Where do you find these maps? I didn't see them on the garmin site.


----------



## bkelz (Dec 3, 2010)

Huge29 said:


> Unless you are hardcore, you can't really go wrong as long as you stay within teh ones that are compatible with the fancier maps like overlays for land owner info, etc. I saw Sams had one for about $200 last week. The Rhinos are also nice to be able to track other hunters in your group, if they have a rhino also. Maybe something like this, although I don't have experience with this one http://www.samsclub.com/sams/shop/produ ... %20H%20GPS


I'm going to sams today thanks!


----------



## bkelz (Dec 3, 2010)

Doc said:


> I have had several garmins, well my kids and I. The Vista was a very good one as well as the legend. I now have a 60C that has a little larger screen. There have been times I would have loved to have the rhino when hunting with a couple sons so we knew EXACTLY where everyone was. But overall, Garmin is a good unit. You just need to decide what features you want from a basic, "find your way back", to one that shows topographic maps with altimeter readings, a compass that works whether you are moving or not, etc.
> 
> I do suggest one with replacable batteries rather than rechargeable because you don't always have the capability to recharge somewhere you may be using it.
> 
> ...


Good point about the batteries, I'll have to take that into consideration. Thats very important info


----------



## highcountryfever (Aug 24, 2009)

I have the older garmin rino 530 (the one without the memory card slot). I have had it for about 5 years or so. I never have had a problem with the battery. With normal use, it will last 2-3 days with one charge. (I always turn it off at night). I will usually plug it in to charge it after the second full day of use, just to make sure. They also make a pack that you can use AA batteries. I have a friend that has one and uses it for a backup to the rechargeable battery pack.


----------



## GaryFish (Sep 7, 2007)

I had a Garmin Legend for several years and LOVED it. For what you have described, Lawrence, Magellen, and Garmin all have units that will do that, for similar prices. It really comes down to preference - which one works for you. I personally prefer the Garmin, as the interface seems more intuitive.
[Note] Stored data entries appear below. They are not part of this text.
(* ===== verification/DeskSafety.v ===== *)
(** * DeskSafety: the support desk under every interleaving

    Users, operators, sweeps, approvals and changes of the numbers run in any order, each on
    tables it read at any earlier moment of the run.  Every operation is reduced to a few
    elementary moves, and the invariants are proved of those. *)

From S2P Require Import Prelude PyText Models Json Access Alerts SafetyConfig Incidents TripConsole Macros Tickets TicketSafety.
#[local] Open Scope string_scope.
#[local] Open Scope list_scope.
#[local] Open Scope Z_scope.

(** ** A ticket in order *)

Definition minutes_ok (m : Z) : Prop := 1 <= m <= MAX_MINUTES.

(** Both due times count from the creation: minutes of a policy, and for the resolution the time paused. *)
Definition clocks_ok (t : Ticket) : Prop :=
  0 <= tk_paused t /\
  exists first m, minutes_ok first /\ minutes_ok m /\ tk_first_due t = Some (tk_created t + first * MINUTE) /\
    tk_due t = Some (tk_created t + m * MINUTE + tk_paused t * SECOND).

(** A ticket that was a safety concern when it was made never waits. *)
Definition never_waited (t : Ticket) : Prop := tk_waiting t = None /\ tk_paused t = 0 /\ tk_reminded t = None.

Record ticket_sound (t : Ticket) : Prop := {
  to_resolved : tk_status t = TkClosed <-> is_Some (tk_resolved t);
  to_clocks : clocks_ok t;
  to_safety : tk_safety_flag t = true -> never_waited t
}.

(** What never changes about a ticket, and what stays once it is there. *)
Definition identity (t : Ticket) := (tk_user t, tk_trip t, tk_description t, tk_created t, tk_country t, tk_safety_flag t).

Definition same (t t' : Ticket) : Prop := identity t' = identity t /\ forall r, tk_responded t = Some r -> tk_responded t' = Some r.

#[global] Instance same_preorder : PreOrder same.
Proof. split; [by intros t|]. intros a b c [H1 H2] [H3 H4]. split; [congruence|auto]. Qed.

Record desk_ok (s : Desk) : Prop := {
  do_tickets : forall i t, dk_tickets s !! i = Some t -> ticket_sound t;
  do_next : forall i, is_Some (dk_tickets s !! i) -> i < ticket_next s;
  do_keys : NoDup (omap mg_key (dk_messages s));
  do_policies : forall k f m, dk_policies s !! k = Some (f, m) -> minutes_ok f /\ f <= m /\ minutes_ok m;
  do_configs : forall c cc, dk_configs s !! c = Some cc -> 1 <= cc_reminder_days cc < cc_autoclose_days cc
}.

(** A later moment keeps what an earlier one had. *)
Definition kept (s s' : Desk) : Prop :=
  (forall i t, dk_tickets s !! i = Some t -> exists t', dk_tickets s' !! i = Some t' /\ same t t') /\
  exists new, dk_messages s' = dk_messages s ++ new.

#[global] Instance kept_preorder : PreOrder kept.
Proof.
  split.
  - intros s. split; [intros i t H; by exists t|]. exists []. by rewrite app_nil_r.
  - intros a b c [H1 [n1 E1]] [H2 [n2 E2]]. split; [|exists (n1 ++ n2); by rewrite E2, E1, app_assoc].
    intros i t (t1 & Ht1 & S1)%H1. apply H2 in Ht1 as (t2 & Ht2 & S2). exists t2. split; [done|by transitivity t1].
Qed.

(** ** Moves *)

Inductive desk_move : Desk -> Desk -> Prop :=
| mv_message m s : (forall k, mg_key m = Some k -> existsb (keyed_by k) (dk_messages s) = false) -> desk_move s (push_message m s)
| mv_inbox x s : desk_move s (push_inbox x s)
| mv_ticket i t t' s : dk_tickets s !! i = Some t -> (desk_ok s -> ticket_sound t' /\ same t t') -> desk_move s (set_ticket i t' s)
| mv_new t s : (desk_ok s -> ticket_sound t) ->
    desk_move s {| dk_tickets := <[ticket_next s := t]> (dk_tickets s); ticket_next := ticket_next s + 1; dk_messages := dk_messages s;
                   dk_policies := dk_policies s; dk_configs := dk_configs s; dk_inbox := dk_inbox s |}
| mv_numbers p c s :
    (forall k f m, p !! k = Some (f, m) -> dk_policies s !! k = Some (f, m) \/ (minutes_ok f /\ f <= m /\ minutes_ok m)) ->
    (forall k cc, c !! k = Some cc -> dk_configs s !! k = Some cc \/ 1 <= cc_reminder_days cc < cc_autoclose_days cc) ->
    desk_move s {| dk_tickets := dk_tickets s; ticket_next := ticket_next s; dk_messages := dk_messages s; dk_policies := p; dk_configs := c;
                   dk_inbox := dk_inbox s |}.

Notation moves := (rtc desk_move).

Lemma key_free (k : string) (l : list Message) : existsb (keyed_by k) l = false <-> k ∉ omap mg_key l.
Proof.
  rewrite <- not_true_iff_false, existsb_exists, list_elem_of_omap. unfold keyed_by. split.
  - intros H (m & Hm & E). apply H. exists m. rewrite <- list_elem_of_In, bool_decide_eq_true. done.
  - intros H (m & Hm & E%bool_decide_eq_true). apply H. exists m. by rewrite list_elem_of_In.
Qed.

Lemma desk_move_ok (s s' : Desk) : desk_move s s' -> desk_ok s -> desk_ok s' /\ kept s s'.
Proof.
  intros [m t Hk|x t|i t t' u Hi Ht|t u Ht|p c u Hp Hc] H; pose proof H as [H1 H2 H3 H4 H5].
  - split; [|split; [intros i x Hx; by exists x|by exists [m]]]. split; cbn; [done|done| |done|done].
    rewrite omap_app. cbn. destruct (mg_key m) as [k|] eqn:E; [|by rewrite app_nil_r]. apply NoDup_app. split; [done|]. split.
    + intros j Hj ->%list_elem_of_singleton. specialize (Hk k eq_refl). by apply key_free in Hk.
    + apply NoDup_singleton.
  - split; [|split; [intros i y Hy; by exists y|exists []; by rewrite app_nil_r]]. by split.
  - destruct (Ht H) as [Hok Hs]. split; [split; cbn; [| |done|done|done]|split; [|exists []; by rewrite app_nil_r]].
    + intros j x. destruct (decide (j = i)) as [->|Hne]; [rewrite lookup_insert_eq; by intros [= <-]|rewrite lookup_insert_ne by done; apply H1].
    + intros j. destruct (decide (j = i)) as [->|Hne]; [intros _; apply H2; eauto|rewrite lookup_insert_ne by done; apply H2].
    + intros j x Hj. cbn. destruct (decide (j = i)) as [->|Hne]; [|rewrite lookup_insert_ne by done; by exists x].
      rewrite lookup_insert_eq. exists t'. split; [done|]. rewrite Hi in Hj. by injection Hj as <-.
  - split; [split; cbn; [| |done|done|done]|split; [|exists []; by rewrite app_nil_r]].
    + intros j x. destruct (decide (j = ticket_next u)) as [->|Hne]; [rewrite lookup_insert_eq; intros [= <-]; by apply Ht|rewrite lookup_insert_ne by done; apply H1].
    + intros j. destruct (decide (j = ticket_next u)) as [->|Hne]; [lia|rewrite lookup_insert_ne by done]. intros Hj%H2. lia.
    + intros j x Hj. cbn. rewrite lookup_insert_ne; [by exists x|]. assert (j < ticket_next u) by (apply H2; eauto). lia.
  - split; [|split; [intros i x Hx; by exists x|exists []; by rewrite app_nil_r]]. split; cbn; [done|done|done| |].
    + intros k f m Hk. destruct (Hp k f m Hk) as [Hk'|Hk']; [by apply (H4 k)|done].
    + intros k cc Hk. destruct (Hc k cc Hk) as [Hk'|Hk']; [by apply (H5 k)|done].
Qed.

Lemma desk_moves_ok (s s' : Desk) : moves s s' -> desk_ok s -> desk_ok s' /\ kept s s'.
Proof.
  induction 1 as [|x y z Hxy _ IH]; intros H; [by split|]. destruct (desk_move_ok x y Hxy H) as [Hy Ky]. destruct (IH Hy) as [Hz Kz].
  split; [done|by transitivity y].
Qed.

(** ** What the operations do to one ticket *)

Lemma enter_identity (st : ticket_status) (now : Z) (t : Ticket) :
  identity (enter_status st now t) = identity t /\ tk_responded (enter_status st now t) = tk_responded t /\
  tk_status (enter_status st now t) = st /\ tk_resolved (enter_status st now t) = tk_resolved t /\ tk_reminded (enter_status st now t) = tk_reminded t.
Proof. unfold enter_status. destruct (tk_waiting t); repeat case_match; done. Qed.

Lemma waited_nonneg (a b : Z) : 0 <= waited a b.
Proof. unfold waited. lia. Qed.

Lemma resumed_clocks (now since : Z) (t : Ticket) : clocks_ok t -> clocks_ok (resumed now since t).
Proof.
  intros (Hp & f & m & Hf & Hm & E1 & E2). pose proof (waited_nonneg since now). split; [cbn; lia|]. exists f, m.
  split; [done|]. split; [done|]. split; [done|]. cbn [tk_due resumed with_pause tk_created tk_paused]. rewrite E2. cbn [fmap option_fmap option_map]. f_equal. lia.
Qed.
I first bought a Lawrence and took it back after a week. I just didn't like the interface. But I know guys that love the Lawrence - it just didn't work for me. My advise would be to go to Cabelas and ask to try each brand in your price range. Then without looking in the book, see if you can figure out how to mark a waypoint, turn on a "track path" or "mark return trip" or something like that. Also see if you can figure out how to enter a specific point using coordinates like you'll do when geocaching. See which unit makes the most sense and is easiest for you and get it.

As for features - I'll second that it should have some kind of option for regular batteries. Good suggestion.


----------



## Bhilly81 (Oct 18, 2009)

ntrl_brn_rebel said:


> My vote is Garmin....I really like the Rino models personally, found them pretty easy to use and has a built in 2-way radio.


that is what i have and use i really do love it then i also have the maps on my computer and i can save my waypoints on that as well as i download them to the computer i have not really used the manual at all and i have used it out on the elk hunt as well as geocaching with zero problems with it


----------



## benjicunney (Jul 30, 2008)

I would consider the Garmin Etrex Vista HCX, if you are looking at the etrex versions. The HCX model adds an altimeter and the WAAS capability. I have it and love it.


----------



## bkelz (Dec 3, 2010)

benjicunney said:


> I would consider the Garmin Etrex Vista HCX, if you are looking at the etrex versions. The HCX model adds an altimeter and the WAAS capability. I have it and love it.


Awesome thanks I'll have to look into it.


----------